III−V族材料。周期表の第13族の第1の元素と周期表の第15族の第2の元素とで構成されており、更には、三元材料、四元材料、及びドープされた材料も含まれる。ナノ粒子材料としては、BP、AlP、AlAs、AlSb、GaN、GaP、GaAs、GaSb、InN、InP、InAs、InSb、AlN、及びBNが挙げられるが、これらに限定されない。
III−IV族材料。周期表の第13族の第1の元素と周期表の第14族の第2の元素とで構成されており、更には、三元材料、四元材料、及びドープされた材料も含まれる。ナノ粒子材料としては、B4C、Al4C3、及びGa4Cが挙げられるが、これらに限定されない。
III−VI族材料。周期表の第13族の第1の元素と周期表の第16族の第2の元素とで構成されており、更には、三元材料及び四元材料も含まれる。ナノ粒子材料としては、Al2S3、Al2Se3、Al2Te3、Ga2S3、Ga2Se3、In2S3、In2Se3、Ga2Te3、及びIn2Te3が挙げられるが、これらに限定されない。
IV−VI族材料。周期表の第14族の第1の元素と周期表の第16族の第2の元素とで構成されており、更には、三元材料、四元材料、及びドープされた材料も含まれる。ナノ粒子材料としては、PbS、PbSe、PbTe、SnS、SnSe、及びSnTeが挙げられるが、これらに限定されない。
V−VI族材料。周期表の第15族の第1の元素と周期表の第16族の第2の元素とで構成されており、更には、三元材料、四元材料、及びドープされた材料も含まれる。ナノ粒子材料としては、Bi2Te3、Bi2Se3、Sb2Se3、及びSb2Te3が挙げられるが、これらに限定されない。
周期表の遷移金属である任意の族の第1の元素と、周期表の第16族の第2の元素とで構成されるナノ粒子材料。更には、三元材料、四元材料、及びドープされた材料も含まれる。ナノ粒子材料としては、NiS、CrS、CuInS2、及びAgInS2が挙げられるが、これらに限定されない。
2D QD層内における接続性を高めるための上述の手法は、従来のQD層にも適用されてよい。
本開示の様々な態様に従った光検出器デバイスは、相補型金属酸化膜半導体(CMOS)回路と統合することができる。
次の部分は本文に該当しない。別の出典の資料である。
(** X21: at any point of any history from power-on, an interrupt whose
    trapezoid generator finds the block in its cruise phase programs the
    timer value of the block's nominal rate, which is at least 100, and
    the pulse multiplier of that rate: the values computed once at the
    block's pickup are still in place. *)
Theorem cruise_runs_at_nominal l i b s3 :
  let s := run cfg l (power_on cfg) in
  before_trapezoid cfg i s = Some (b, s3) -> phase_of b s3 = Cruising ->
  OCR1A (Step_Controll cfg i s) = timer_of cfg (u16 (nominal_rate b)) /\
  100 <= OCR1A (Step_Controll cfg i s) < 2 ^ 16 /\
  step_loops (Step_Controll cfg i s) = loops_of cfg (u16 (nominal_rate b)).
Proof.
  cbv zeta. intros E P.
  assert (I : nominal_kept cfg (run cfg l (power_on cfg))).
  { apply run_nominal. unfold nominal_kept. cbn. trivial. }
  destruct (before_trapezoid_nominal i _ b s3 I E) as (_ & O3 & L3 & ->).
  destruct (trapezoid_generator_frame cfg b s3)
    as (_ & _ & _ & _ & _ & _ & _ & _ & _ & _ & _ & L4 & O4).
  rewrite P in L4, O4.
  remember (trapezoid_generator cfg b s3) as s4 eqn:E4. clear E4.
  destruct (block_finish_frame b s4) as (_ & T5 & _ & _ & _ & M5 & _).
  assert (O : OCR1A (block_finish b s4) = timer_of cfg (u16 (nominal_rate b))).
  { change (OCR1A (misc (block_finish b s4)) = timer_of cfg (u16 (nominal_rate b))).
    rewrite M5. change (OCR1A s4 = timer_of cfg (u16 (nominal_rate b))). congruence. }
  rewrite O. split; [reflexivity|]. split; [apply timer_of_range|].
  change (step_loops (trap (block_finish b s4)) = loops_of cfg (u16 (nominal_rate b))).
  rewrite T5. change (step_loops s4 = loops_of cfg (u16 (nominal_rate b))). congruence.
Qed.

End StepperRamp.

(** ** Microstepping *)

Lemma ms1_pin_driver driver p : ms1_pin driver = Some p -> ms_pin_driver p = driver.
Proof.
  unfold ms1_pin.
  destruct (Z.eqb_spec driver 0); [intros H; injection H as <-; auto|].
  destruct (Z.eqb_spec driver 1); [intros H; injection H as <-; auto|].
  destruct (Z.eqb_spec driver 2); [intros H; injection H as <-; auto|].
  destruct (Z.eqb_spec driver 3); [intros H; injection H as <-; auto|].
  destruct (Z.eqb_spec driver 4); [intros H; injection H as <-; auto|].
  discriminate.
Qed.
2D QDを含むデバイスは、CMOS技術を用いて、例えば、予め製造されたCMOS電子読み出し回路上に2D QD層をスピンコートすることで製造されてよい。CMOS回路への統合は、小さなピクセルを形成して高解像度のセンサーを実現するために望ましいかも知れない。
幾つかの実施形態では、スペクトル感度が異なる領域を有する多数の画素がモノリシックに集積されてよい。各ピクセルのスペクトル感度は、2D QDの横方向の寸法及び/又は厚さを変えることで調整されてよい。
幾つかの実施形態では、本開示の様々な態様に従ったフォトトランジスターデバイスは、ゲートで制御されてよい。ゲートは、ゲート電圧を変化させることでスイッチとして又はアンプとして機能するので、制御機構として機能し、高機能化を可能とする。特に、2D材料の高いキャリア移動度は、ゲインがキャリア移動度に正比例するため、有利であり得る。
上記は、本発明の原理を具体化した特定の実施形態を提示する。当業者は、本明細書に明示的に開示されていなくても、本発明の原理を具体化し、故に本発明の範囲内である代替案及び変形例を考え出すことができるであろう。本発明の特定の実施形態を示して説明したが、それらは本特許が保護するものを限定することを意図したものではない。当業者であれば、特許請求の範囲によって文言上及び均等で保護される本発明の範囲を逸脱することなく、様々な変更及び修正を行うことができることは理解できるだろう。